[[ Input records, beginning ]]
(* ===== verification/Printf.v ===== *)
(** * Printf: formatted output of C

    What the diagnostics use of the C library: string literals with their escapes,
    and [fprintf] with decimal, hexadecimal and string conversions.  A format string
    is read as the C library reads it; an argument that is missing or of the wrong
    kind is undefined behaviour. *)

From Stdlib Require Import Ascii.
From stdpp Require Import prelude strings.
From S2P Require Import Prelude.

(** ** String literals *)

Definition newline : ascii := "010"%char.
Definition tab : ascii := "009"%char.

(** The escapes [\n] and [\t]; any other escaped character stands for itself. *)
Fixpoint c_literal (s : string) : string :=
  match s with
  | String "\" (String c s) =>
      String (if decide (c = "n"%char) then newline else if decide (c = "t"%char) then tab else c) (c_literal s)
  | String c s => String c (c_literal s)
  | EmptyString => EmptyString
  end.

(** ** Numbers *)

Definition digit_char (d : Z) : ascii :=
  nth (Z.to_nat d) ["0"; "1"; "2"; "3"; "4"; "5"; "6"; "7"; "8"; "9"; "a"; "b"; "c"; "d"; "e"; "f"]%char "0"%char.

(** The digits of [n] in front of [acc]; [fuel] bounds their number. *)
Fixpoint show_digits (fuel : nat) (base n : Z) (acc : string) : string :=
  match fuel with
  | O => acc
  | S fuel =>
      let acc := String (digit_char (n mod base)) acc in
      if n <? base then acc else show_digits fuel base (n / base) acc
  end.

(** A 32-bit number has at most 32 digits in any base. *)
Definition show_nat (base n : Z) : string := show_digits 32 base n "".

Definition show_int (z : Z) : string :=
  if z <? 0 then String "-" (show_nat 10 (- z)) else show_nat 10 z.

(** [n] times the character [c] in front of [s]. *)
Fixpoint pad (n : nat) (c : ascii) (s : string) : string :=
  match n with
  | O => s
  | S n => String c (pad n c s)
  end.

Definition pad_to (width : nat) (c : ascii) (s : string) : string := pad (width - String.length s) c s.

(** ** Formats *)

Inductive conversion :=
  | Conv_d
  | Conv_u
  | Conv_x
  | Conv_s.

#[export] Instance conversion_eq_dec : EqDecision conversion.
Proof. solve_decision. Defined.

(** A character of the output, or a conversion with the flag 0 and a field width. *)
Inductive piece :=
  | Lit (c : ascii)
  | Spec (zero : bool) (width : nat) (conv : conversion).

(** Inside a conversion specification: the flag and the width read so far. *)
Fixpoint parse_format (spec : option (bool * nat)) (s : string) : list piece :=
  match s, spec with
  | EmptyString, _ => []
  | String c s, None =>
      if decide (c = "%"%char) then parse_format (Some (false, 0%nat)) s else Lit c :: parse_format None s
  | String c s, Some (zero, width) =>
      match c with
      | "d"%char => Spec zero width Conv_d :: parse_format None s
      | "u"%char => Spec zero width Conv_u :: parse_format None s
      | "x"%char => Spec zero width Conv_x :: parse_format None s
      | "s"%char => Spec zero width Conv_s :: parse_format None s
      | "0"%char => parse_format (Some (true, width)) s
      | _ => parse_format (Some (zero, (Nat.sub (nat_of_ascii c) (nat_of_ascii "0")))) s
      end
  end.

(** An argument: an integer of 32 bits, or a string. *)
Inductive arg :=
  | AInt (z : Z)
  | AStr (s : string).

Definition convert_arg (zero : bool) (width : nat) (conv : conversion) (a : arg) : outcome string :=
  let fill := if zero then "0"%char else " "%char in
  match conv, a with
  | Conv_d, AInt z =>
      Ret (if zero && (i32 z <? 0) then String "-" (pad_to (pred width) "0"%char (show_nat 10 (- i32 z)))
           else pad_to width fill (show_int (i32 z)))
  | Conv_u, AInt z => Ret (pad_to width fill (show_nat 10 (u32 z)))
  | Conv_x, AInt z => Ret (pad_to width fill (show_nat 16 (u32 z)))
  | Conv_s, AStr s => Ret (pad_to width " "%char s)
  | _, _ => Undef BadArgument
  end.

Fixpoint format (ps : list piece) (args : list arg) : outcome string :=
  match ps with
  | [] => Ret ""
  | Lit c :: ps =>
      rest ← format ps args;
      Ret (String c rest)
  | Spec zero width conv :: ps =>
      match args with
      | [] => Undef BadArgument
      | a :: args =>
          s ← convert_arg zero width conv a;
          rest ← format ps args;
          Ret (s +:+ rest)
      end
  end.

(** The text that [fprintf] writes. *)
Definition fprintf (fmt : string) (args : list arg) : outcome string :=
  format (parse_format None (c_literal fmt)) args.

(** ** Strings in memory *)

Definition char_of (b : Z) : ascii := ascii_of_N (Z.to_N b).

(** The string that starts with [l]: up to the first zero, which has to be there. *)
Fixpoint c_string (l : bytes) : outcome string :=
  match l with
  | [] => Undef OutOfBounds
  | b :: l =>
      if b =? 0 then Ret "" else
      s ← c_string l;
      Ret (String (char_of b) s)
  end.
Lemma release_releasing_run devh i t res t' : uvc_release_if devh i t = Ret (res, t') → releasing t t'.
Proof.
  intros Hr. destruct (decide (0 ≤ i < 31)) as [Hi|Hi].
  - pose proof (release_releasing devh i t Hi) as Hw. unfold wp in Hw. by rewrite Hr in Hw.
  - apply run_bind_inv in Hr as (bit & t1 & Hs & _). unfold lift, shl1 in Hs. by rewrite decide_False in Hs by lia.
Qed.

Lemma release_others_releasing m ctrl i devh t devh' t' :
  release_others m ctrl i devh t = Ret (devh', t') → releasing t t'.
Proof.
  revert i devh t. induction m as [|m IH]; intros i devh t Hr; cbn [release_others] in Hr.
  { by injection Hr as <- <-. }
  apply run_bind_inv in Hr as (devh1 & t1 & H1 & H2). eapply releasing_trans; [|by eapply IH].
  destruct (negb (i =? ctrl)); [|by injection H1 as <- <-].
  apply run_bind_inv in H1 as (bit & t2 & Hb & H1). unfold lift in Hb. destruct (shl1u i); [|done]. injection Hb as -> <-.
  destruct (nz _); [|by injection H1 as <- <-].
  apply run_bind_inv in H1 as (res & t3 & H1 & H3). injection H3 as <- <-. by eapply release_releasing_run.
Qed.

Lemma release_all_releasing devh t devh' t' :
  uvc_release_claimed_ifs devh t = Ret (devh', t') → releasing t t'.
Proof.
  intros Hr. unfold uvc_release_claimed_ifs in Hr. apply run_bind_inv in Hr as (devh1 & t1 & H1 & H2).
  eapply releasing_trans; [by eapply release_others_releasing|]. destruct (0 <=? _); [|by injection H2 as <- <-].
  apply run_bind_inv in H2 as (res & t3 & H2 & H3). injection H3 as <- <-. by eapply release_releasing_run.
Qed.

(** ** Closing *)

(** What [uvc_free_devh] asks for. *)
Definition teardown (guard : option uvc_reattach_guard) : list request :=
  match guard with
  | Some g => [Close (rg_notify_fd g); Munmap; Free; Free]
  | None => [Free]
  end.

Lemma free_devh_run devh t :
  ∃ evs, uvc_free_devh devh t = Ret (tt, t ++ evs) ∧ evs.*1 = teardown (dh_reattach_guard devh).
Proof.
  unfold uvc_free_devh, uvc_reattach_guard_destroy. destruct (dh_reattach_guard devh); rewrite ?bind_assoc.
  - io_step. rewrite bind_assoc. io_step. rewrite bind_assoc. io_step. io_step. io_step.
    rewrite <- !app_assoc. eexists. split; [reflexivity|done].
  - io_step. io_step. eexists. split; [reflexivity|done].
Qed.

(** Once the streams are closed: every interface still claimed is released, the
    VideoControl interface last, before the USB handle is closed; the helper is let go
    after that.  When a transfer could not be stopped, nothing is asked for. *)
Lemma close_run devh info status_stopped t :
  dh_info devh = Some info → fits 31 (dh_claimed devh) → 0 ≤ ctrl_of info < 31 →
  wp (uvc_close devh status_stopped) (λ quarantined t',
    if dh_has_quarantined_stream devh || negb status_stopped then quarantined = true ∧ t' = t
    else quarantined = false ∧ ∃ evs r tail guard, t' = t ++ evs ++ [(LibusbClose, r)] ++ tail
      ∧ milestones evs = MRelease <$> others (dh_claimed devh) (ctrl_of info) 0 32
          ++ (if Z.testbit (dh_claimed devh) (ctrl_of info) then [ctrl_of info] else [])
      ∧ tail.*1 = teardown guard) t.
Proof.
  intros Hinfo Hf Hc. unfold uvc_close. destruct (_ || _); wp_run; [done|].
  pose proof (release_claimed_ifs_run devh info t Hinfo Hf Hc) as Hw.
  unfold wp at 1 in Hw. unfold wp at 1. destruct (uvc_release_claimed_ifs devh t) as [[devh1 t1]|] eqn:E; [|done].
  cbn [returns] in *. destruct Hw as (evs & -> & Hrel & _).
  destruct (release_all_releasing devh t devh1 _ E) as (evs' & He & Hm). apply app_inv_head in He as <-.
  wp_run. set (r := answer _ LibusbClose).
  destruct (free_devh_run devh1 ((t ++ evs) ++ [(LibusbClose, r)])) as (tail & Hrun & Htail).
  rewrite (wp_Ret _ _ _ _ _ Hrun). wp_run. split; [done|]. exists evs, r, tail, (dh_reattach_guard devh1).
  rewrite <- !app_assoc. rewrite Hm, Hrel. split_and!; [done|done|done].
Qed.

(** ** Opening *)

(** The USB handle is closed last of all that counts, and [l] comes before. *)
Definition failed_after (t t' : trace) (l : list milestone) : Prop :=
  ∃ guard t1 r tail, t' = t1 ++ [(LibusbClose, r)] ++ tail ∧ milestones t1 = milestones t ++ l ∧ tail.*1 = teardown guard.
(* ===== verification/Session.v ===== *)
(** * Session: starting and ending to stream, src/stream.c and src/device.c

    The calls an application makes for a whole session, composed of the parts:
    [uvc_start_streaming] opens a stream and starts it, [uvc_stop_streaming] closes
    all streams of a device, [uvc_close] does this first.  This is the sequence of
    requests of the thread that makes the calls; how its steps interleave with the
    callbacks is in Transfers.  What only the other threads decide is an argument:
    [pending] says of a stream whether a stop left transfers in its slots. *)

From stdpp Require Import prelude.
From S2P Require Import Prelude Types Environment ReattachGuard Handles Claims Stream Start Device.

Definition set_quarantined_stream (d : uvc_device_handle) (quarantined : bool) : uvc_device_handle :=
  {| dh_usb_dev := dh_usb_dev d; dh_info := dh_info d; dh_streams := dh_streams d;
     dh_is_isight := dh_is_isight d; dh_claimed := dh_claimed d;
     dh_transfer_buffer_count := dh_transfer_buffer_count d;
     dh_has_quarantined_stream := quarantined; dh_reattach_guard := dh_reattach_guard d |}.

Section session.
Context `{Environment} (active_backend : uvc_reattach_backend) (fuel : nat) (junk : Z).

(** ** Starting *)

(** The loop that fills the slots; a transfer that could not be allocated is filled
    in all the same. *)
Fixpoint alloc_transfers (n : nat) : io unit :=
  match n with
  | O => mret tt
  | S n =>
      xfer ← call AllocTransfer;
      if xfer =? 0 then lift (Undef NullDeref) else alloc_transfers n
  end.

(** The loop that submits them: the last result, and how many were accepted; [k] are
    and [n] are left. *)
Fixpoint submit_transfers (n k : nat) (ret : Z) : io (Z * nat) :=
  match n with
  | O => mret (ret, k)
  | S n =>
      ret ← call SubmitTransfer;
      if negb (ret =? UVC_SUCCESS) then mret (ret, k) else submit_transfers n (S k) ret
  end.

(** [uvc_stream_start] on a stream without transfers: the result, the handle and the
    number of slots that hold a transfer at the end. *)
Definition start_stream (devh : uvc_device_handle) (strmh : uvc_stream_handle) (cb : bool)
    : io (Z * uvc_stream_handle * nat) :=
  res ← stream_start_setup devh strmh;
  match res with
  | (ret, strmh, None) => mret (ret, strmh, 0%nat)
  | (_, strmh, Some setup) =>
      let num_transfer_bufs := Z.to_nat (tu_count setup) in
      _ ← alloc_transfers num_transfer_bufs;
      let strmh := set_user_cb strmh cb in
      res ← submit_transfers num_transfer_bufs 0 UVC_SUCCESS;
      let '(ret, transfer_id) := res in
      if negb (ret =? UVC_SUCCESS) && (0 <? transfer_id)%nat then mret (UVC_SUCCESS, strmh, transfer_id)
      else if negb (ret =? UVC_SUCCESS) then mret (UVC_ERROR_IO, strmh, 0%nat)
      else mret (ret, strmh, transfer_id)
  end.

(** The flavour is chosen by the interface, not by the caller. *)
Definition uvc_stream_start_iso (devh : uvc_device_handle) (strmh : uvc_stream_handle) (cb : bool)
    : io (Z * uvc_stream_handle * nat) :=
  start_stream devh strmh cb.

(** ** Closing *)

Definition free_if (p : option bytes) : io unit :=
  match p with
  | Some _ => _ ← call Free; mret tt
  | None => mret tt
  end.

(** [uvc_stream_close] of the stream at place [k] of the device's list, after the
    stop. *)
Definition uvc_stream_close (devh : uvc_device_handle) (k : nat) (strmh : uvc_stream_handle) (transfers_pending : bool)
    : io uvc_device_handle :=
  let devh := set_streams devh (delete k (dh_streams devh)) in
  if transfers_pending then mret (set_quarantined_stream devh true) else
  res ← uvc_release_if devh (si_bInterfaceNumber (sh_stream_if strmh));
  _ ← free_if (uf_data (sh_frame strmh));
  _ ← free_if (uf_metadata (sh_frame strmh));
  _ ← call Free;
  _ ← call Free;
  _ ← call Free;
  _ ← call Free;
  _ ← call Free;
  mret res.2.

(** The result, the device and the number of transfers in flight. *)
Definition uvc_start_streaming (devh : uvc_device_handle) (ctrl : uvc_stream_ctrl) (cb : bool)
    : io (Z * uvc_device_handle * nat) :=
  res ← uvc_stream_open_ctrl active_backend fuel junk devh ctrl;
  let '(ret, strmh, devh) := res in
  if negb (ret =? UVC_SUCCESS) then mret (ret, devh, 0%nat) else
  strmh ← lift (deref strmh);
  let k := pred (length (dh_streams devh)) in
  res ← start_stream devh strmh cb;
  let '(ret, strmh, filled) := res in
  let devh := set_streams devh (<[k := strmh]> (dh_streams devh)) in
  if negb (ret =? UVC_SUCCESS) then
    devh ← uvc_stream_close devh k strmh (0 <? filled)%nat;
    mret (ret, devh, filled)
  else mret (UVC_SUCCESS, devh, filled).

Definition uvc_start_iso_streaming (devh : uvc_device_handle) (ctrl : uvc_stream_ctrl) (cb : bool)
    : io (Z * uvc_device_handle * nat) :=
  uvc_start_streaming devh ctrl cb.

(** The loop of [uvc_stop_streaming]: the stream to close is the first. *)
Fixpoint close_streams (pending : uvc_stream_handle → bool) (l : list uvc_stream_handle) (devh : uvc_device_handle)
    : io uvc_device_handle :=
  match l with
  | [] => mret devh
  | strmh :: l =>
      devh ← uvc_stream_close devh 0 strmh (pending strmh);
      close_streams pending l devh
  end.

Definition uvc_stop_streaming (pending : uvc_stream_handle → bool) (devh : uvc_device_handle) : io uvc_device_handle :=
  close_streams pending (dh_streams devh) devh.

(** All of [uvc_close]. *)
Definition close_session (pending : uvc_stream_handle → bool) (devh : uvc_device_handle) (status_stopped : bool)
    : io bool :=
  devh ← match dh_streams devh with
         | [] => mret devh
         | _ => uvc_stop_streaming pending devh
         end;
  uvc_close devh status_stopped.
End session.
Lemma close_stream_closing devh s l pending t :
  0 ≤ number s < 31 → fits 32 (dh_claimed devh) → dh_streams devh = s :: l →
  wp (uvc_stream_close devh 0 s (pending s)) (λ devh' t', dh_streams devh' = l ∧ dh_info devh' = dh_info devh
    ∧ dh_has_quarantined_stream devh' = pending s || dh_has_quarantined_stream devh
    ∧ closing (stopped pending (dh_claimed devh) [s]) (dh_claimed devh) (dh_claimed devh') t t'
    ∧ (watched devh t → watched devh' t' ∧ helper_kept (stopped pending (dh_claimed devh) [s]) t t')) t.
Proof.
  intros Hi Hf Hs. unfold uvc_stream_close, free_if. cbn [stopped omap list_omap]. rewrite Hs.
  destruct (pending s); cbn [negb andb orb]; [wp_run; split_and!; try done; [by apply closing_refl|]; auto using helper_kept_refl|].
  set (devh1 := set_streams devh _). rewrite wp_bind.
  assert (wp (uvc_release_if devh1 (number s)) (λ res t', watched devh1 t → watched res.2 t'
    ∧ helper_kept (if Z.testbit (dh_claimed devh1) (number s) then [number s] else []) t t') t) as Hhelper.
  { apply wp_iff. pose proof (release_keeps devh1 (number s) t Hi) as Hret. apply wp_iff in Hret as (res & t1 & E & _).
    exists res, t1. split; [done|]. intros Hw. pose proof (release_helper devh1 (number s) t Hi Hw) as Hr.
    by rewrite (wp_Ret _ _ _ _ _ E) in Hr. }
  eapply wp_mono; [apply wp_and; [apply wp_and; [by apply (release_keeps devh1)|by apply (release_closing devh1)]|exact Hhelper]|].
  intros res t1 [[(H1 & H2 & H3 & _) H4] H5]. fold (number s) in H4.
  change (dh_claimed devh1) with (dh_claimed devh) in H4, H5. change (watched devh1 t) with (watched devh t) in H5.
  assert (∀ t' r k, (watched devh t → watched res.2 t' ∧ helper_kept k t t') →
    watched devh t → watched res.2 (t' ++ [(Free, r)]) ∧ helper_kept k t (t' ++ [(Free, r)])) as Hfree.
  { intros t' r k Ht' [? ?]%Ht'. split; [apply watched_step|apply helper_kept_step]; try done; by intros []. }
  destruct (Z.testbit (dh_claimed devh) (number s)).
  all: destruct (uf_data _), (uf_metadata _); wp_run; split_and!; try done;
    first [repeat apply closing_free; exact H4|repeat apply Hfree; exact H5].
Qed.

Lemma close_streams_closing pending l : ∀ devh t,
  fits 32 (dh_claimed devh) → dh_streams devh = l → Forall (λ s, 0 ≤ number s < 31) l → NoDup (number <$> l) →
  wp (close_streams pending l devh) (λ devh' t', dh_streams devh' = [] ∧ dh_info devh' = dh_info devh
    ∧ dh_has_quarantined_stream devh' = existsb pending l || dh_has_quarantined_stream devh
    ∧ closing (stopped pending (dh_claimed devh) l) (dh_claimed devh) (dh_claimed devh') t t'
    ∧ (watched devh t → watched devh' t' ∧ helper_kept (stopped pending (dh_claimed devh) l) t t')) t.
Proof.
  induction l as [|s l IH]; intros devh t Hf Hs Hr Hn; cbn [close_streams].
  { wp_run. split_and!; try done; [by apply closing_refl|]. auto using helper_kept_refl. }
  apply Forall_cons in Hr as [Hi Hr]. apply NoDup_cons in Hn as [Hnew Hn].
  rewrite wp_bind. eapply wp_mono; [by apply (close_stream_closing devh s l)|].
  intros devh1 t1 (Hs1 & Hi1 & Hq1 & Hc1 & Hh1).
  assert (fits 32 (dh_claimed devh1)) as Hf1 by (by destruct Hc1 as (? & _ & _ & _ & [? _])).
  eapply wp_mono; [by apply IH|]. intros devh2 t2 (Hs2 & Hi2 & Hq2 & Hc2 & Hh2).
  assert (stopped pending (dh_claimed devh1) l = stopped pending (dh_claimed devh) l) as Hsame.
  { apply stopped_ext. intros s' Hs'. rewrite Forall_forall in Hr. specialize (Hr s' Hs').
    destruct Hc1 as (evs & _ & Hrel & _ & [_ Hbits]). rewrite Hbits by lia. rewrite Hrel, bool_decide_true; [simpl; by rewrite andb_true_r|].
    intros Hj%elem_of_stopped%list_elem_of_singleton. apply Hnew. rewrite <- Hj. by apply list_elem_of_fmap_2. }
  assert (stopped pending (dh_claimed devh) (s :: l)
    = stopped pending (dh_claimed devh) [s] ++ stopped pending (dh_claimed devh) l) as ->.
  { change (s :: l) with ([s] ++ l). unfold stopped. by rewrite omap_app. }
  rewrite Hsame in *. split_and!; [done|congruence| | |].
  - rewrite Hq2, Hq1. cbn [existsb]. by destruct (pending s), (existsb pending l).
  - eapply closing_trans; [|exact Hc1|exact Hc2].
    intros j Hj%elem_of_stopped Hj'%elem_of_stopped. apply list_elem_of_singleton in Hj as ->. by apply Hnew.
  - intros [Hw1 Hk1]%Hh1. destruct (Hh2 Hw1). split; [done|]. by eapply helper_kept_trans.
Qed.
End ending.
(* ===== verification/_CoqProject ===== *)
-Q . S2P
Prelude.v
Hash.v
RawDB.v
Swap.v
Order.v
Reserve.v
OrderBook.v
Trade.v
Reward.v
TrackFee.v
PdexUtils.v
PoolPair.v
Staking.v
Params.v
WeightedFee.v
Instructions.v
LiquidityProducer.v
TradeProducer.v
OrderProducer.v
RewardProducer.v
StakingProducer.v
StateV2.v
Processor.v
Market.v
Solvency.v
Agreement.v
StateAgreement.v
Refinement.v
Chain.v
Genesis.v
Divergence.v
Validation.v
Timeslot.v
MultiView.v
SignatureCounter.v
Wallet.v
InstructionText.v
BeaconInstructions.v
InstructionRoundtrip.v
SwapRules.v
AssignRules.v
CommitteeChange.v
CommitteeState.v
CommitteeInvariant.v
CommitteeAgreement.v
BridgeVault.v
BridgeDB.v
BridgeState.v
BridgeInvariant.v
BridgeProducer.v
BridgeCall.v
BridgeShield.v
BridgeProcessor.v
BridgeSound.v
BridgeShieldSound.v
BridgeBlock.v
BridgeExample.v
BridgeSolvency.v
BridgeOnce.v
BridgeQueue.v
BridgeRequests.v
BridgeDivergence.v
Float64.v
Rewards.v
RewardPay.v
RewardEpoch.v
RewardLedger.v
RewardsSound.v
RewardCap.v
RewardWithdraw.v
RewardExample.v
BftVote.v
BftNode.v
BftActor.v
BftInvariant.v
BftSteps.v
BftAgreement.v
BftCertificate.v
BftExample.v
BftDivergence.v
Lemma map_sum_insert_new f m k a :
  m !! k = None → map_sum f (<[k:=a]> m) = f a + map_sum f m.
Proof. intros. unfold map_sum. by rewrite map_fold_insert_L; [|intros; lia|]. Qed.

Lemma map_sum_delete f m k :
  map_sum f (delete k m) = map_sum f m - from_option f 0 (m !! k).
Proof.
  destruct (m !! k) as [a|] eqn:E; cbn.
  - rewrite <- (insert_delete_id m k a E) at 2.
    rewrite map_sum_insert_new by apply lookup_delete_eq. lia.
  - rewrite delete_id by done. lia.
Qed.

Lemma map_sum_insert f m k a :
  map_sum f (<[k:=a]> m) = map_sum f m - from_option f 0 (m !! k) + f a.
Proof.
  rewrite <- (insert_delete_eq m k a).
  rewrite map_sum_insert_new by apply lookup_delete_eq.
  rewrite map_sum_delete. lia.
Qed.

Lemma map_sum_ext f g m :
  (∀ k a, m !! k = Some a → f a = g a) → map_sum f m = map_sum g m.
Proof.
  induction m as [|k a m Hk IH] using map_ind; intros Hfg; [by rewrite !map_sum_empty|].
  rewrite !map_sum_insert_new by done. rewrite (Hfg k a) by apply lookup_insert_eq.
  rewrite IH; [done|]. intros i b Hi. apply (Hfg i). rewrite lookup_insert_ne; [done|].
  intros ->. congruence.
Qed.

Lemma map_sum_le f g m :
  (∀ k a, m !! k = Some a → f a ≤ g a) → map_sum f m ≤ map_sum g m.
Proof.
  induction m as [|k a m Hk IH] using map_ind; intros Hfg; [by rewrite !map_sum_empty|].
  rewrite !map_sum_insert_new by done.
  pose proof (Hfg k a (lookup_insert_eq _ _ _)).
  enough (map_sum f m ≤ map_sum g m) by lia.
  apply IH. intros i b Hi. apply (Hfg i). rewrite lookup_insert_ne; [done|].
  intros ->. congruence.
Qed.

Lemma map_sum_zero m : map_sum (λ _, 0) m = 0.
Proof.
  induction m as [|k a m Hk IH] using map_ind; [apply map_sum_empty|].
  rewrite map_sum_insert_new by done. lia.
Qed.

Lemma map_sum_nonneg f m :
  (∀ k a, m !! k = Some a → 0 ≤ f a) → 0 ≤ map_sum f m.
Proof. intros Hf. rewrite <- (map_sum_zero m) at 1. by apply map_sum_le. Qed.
[[ Input records, end ]]
__What this task involves__. Write out, word for word, the line that contains "apply IH. intros" and every line after it through the last line of the listing.

__Written solution__.
  apply IH. intros i b Hi. apply (Hfg i). rewrite lookup_insert_ne; [done|].
  intros ->. congruence.
Qed.

Lemma map_sum_zero m : map_sum (λ _, 0) m = 0.
Proof.
  induction m as [|k a m Hk IH] using map_ind; [apply map_sum_empty|].
  rewrite map_sum_insert_new by done. lia.
Qed.

Lemma map_sum_nonneg f m :
  (∀ k a, m !! k = Some a → 0 ≤ f a) → 0 ≤ map_sum f m.
Proof. intros Hf. rewrite <- (map_sum_zero m) at 1. by apply map_sum_le. Qed.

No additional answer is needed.